The court stated its conclusions of law thereon, three in number, and they are in tenor as follows: (1) Plaintiff is the owner and entitled to the possession of the articles of property described in the complaint and that the same are of the value of $500; (2) plaintiff is entitled to recover damage for the unlawful detention thereof in the sum of $1; and (3) plaintiff is entitled to recover its costs. Exceptions taken, and the judgment followed the conclusions of law.

Appellants’ propositions are: (1) That the special finding of facts shows that one Ray Messick, conditional purchaser of the refrigerating machine in question, executed his promissory cognovit notes at the time of the completion of the installation of the machine, in accordance with the contract, as evidence of, and in payment of, the balance of the purchase price; therefore, the cognovit or judgment notes became a part of the contract and purchase of sale; (2) the execution of the cognovit notes and acceptance of the same by appellee were unlawful and avoided the contract between Mes-sick and appellee. Acts 1927, ch. 66, p. 174, §§640.1, 640.2 Burns Supp. 1929, Acts 1927, ch. 227, p. 656, §640.3 Burns Supp. 1929; (3) Messick could lawfully retain the refrigerating machine although the original contract of purchase and sale was unlawful and void; and (4) courts will not be made the instrument of enforcing an obligation arising out of a contract which is illegal.

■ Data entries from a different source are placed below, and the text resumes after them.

(** ** The symbols of changed files *)
Definition qContextCodeOrStage : Q gostring := ended ← ctx_done; mret (default "stage_failed"%go ended).
Definition same_qname (symbols : list catalog_symbol) (c : catalog_symbol) : bool :=
  1 <? length (filter (fun d => s_QualifiedName (cs_record d) = s_QualifiedName (cs_record c)) symbols).
Fixpoint diff_symbols (symbols rest : list catalog_symbol) (keep : list QItem) (wid root : gostring) : Q (list QItem) :=
  match rest with
  | [] => mret keep
  | c :: rest =>
      if 200 <=? length keep then mret keep
      else
        let record := cs_record c in
        let many := same_qname symbols c in
        if many && negb (validQRevision (toLower (s_SignatureHash record))) then diff_symbols symbols rest keep wid root
        else
          rev ← fileRevision root (s_FilePath record) (cs_StartLine c) (cs_EndLine c);
          diff_symbols symbols rest
            (keep ++ [mkQItem (String_ (StableSymbolID wid record rev many)) rev false (cs_Kind c) (SymbolQName record) (s_FilePath record)
               (cs_StartLine c) (cs_EndLine c) "diff" (cs_Language c) (s_Parent record) (cs_Signature c) [] [] 0 []
               false false false false None []]) wid root
  end.
Fixpoint diff_files (paths : list gostring) (out : list QItem) (wid root : gostring) : Q qExecution :=
  match paths with
  | [] => mret (found out)
  | path :: paths =>
      ended ← ctx_done;
      match ended with
      | Some code => mret (failed_with out code)
      | None =>
          symbols ← ask (fun n => symbols_by_file n path);
          match symbols with
          | None => mret (failed_with out "stage_failed")
          | Some symbols => out ← diff_symbols symbols symbols out wid root; diff_files paths out wid root
          end
      end
  end.
Definition qDiff (s : Stage) (wid root : gostring) : Q qExecution :=
  opens ← ask workspace_opens;
  if negb opens then mret stage_failed
  else
    changes ← ask (fun n => changed_files n (if streq (opt s "ref") [] then "HEAD" else opt s "ref"));
    match changes with
    | None => code ← qContextCodeOrStage; mret (failed_with [] code)
    | Some paths =>
        opens ← ask workspace_opens;
        if negb opens then mret stage_failed else diff_files (sortStrings paths) [] wid root
    end.

(** * Stages that follow items *)

(** ** Edges *)
Definition edge_depth (s : Stage) : Z := Z.min 3 (Z.max 1 (parseInt (opt s "depth"))).
Definition edge_operation (dir : gostring) : gostring :=
  if streq dir "callers" then "nav.callers" else if streq dir "callees" then "nav.callees"
  else if streq dir "impl" then "nav.related" else "nav.refs".
Definition edge_payload (source : QItem) (depth : Z) : list (gostring * payload) :=
  [("symbol" : gostring, PText (q_Name source)); ("selector" : gostring, PText (q_Name source)); ("file" : gostring, PText (q_File source));
   ("line" : gostring, PInt (q_Line source)); ("depth" : gostring, PInt depth); ("limit" : gostring, PInt 50)].
Definition edge_from (dir : gostring) (depth : Z) (source i : QItem) : QItem :=
  set_source (Some (mkQEdge dir (q_ID source) depth)) (q_In i) i.
(** One worker's answer for one item. *)
Definition edge_result (dir : gostring) (depth : Z) (source : QItem) (wid : gostring) : Q qExecution :=
  ended ← ctx_done;
  match ended with
  | Some code => mret (failed_with [] code)
  | None =>
      env ← qCall (edge_operation dir) (edge_payload source depth);
      match env with
      | None => code ← qContextCodeOrStage; mret (failed_with [] code)
      | Some env =>
          items ← qItemsFromEnvelope env wid [];
          mret (execution_of env (map (edge_from dir depth source) (take 50 items)))
      end
  end.
(** The workers take the items in order and end in any: what [job] puts at [index] is the
    answer for the item there. *)
Fixpoint edge_jobs (dir : gostring) (depth : Z) (items : list QItem) (order : list nat) (results : list qExecution) (wid : gostring) :
    Q (list qExecution) :=
  match order with
  | [] => mret results
  | index :: order =>
      match items !! index with
      | None => edge_jobs dir depth items order results wid
      | Some source => r ← edge_result dir depth source wid; edge_jobs dir depth items order (<[index := r]> results) wid
      end
  end.
Definition first_reason (results : list qExecution) : gostring :=
  match filter (fun r => x_reason r <> []) results with r :: _ => qPublicReason (x_reason r) | [] => [] end.
Definition last_fallback (results : list qExecution) : gostring :=
  match last (filter (fun r => x_fallback r <> []) results) with Some r => x_fallback r | None => [] end.
(** The workers write to places of their own, and the places are read in the order of the
    items when all have ended. *)
Definition qEdges (s : Stage) (items : list QItem) (wid : gostring) : Q qExecution :=
  let dir := firstArg s in
  if negb (oneOf dir ["refs"; "callers"; "callees"; "impl"]) then mret stage_failed
  else
    let items := take 200 items in
    results ← edge_jobs dir (edge_depth s) items (job_order (length items)) (replicate (length items) (found [])) wid;
    ended ← ctx_done;
    mret (mkExecution (take 200 (mjoin (map x_items results))) (default (first_reason results) ended) (last_fallback results) [] false).
Fixpoint edges_sequential (dir : gostring) (depth : Z) (items out : list QItem) (wid : gostring) : Q qExecution :=
  match items with
  | [] => mret (found out)
  | source :: items =>
      if 200 <=? length out then mret (found out)
      else
        ended ← ctx_done;
        match ended with
        | Some code => mret (failed_with out code)
        | None =>
            env ← qCall (edge_operation dir) (edge_payload source depth);
            match env with
            | None => mret (failed_with out "stage_failed")
            | Some env =>
                more ← qItemsFromEnvelope env wid [];
                edges_sequential dir depth items (take 200 (out ++ map (edge_from dir depth source) (take 50 more))) wid
            end
        end
  end.
Definition qEdgesSequential (s : Stage) (items : list QItem) (wid : gostring) : Q qExecution :=
  let dir := firstArg s in
  if streq dir [] then mret stage_failed
  else if negb (oneOf dir ["refs"; "callers"; "callees"; "impl"]) then mret stage_failed
  else edges_sequential dir (edge_depth s) items [] wid.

It is the general rule as contended for by appellant “that, in the absence of anything to indicate a contrary intention, instruments executed at the same time by the same parties for the same purposes and in the course of the same transaction are, in the eye of the law, one instrument and will be read ánd construed together.” 6 R. C. L. §240, p. 850. However, the application of the above rule of law, if applicable to the existing state of facts, does not necessarily make the conditional-sales contract void. It is to be observed that the conditional-sales contract, which was executed in the State of Illinois under date of February 9, 1928, provided that the balance of the purchase price was to be evidenced by promissory notes, each in the principal sum of $39, drawing interest at the rate of 6 per cent, one note falling due each consecutive month for a period of 18 months. There is no stipulation in the conditional-sales contract that the several promissory notes were to contain the usual terms and conditions of a cognovit or judgment note. The notes executed by Messick were of the date of March 2, 1928.

In the instant case, we have a valid conditional-sales contract entered into between Midwest Engineering Company and Messick. The contract expressly stipulated that title to the personal property delivered to Messick should remain in appellee until the purchase price was paid in full. Such a contract is recognized by the law, and title to the refrigerating equipment did not pass to Messick and was not to vest in Messick until all the stipulations agreed to be performed had been fully performed. Messick, by sale to appellants, could not transfer a stronger title to the refrigerating equipment than was given to him by the stipulations and agreements contained in the contract. See Southern Finance Co. v. Mercantile Disc. Corp. (1923), 80 Ind. App. 436, 141 N. E. 250; West v. Fulling, Trustee (1905), 36 Ind. App. 617, 76 N. E. 325; Andre v. Murray (1913), 179 Ind. 576, 101 N. E. 81, L. R. A. 1917B 667, Ann. Cas. 1916A 87.

If we take the position that the cognovit notes were illegal and void, and made so by the provisions of law (Acts 1927, ch. 66, p. 174 and ch. 227, p. 656, §§640.1; 640.2 Burns Supp. 1929), nevertheless the execution of the several cognovit notes was a distinct transaction and can be separated from the valid acts of the parties. The original contract can, therefore, be enforced against appellants. See Hynds v. Hays (1865), 25 Ind. 31; Pierce v. Pierce (1897), 17 Ind. App. 107, 46 N. E. 480; Emshwiler, Admr., v. Tyner (1899), 21 Ind. App. 347, 52 N. E. 459, 69 Am. St. 360; Smith v. Yost (1919), 72 Ind. App. 628, 125 N. E. 73.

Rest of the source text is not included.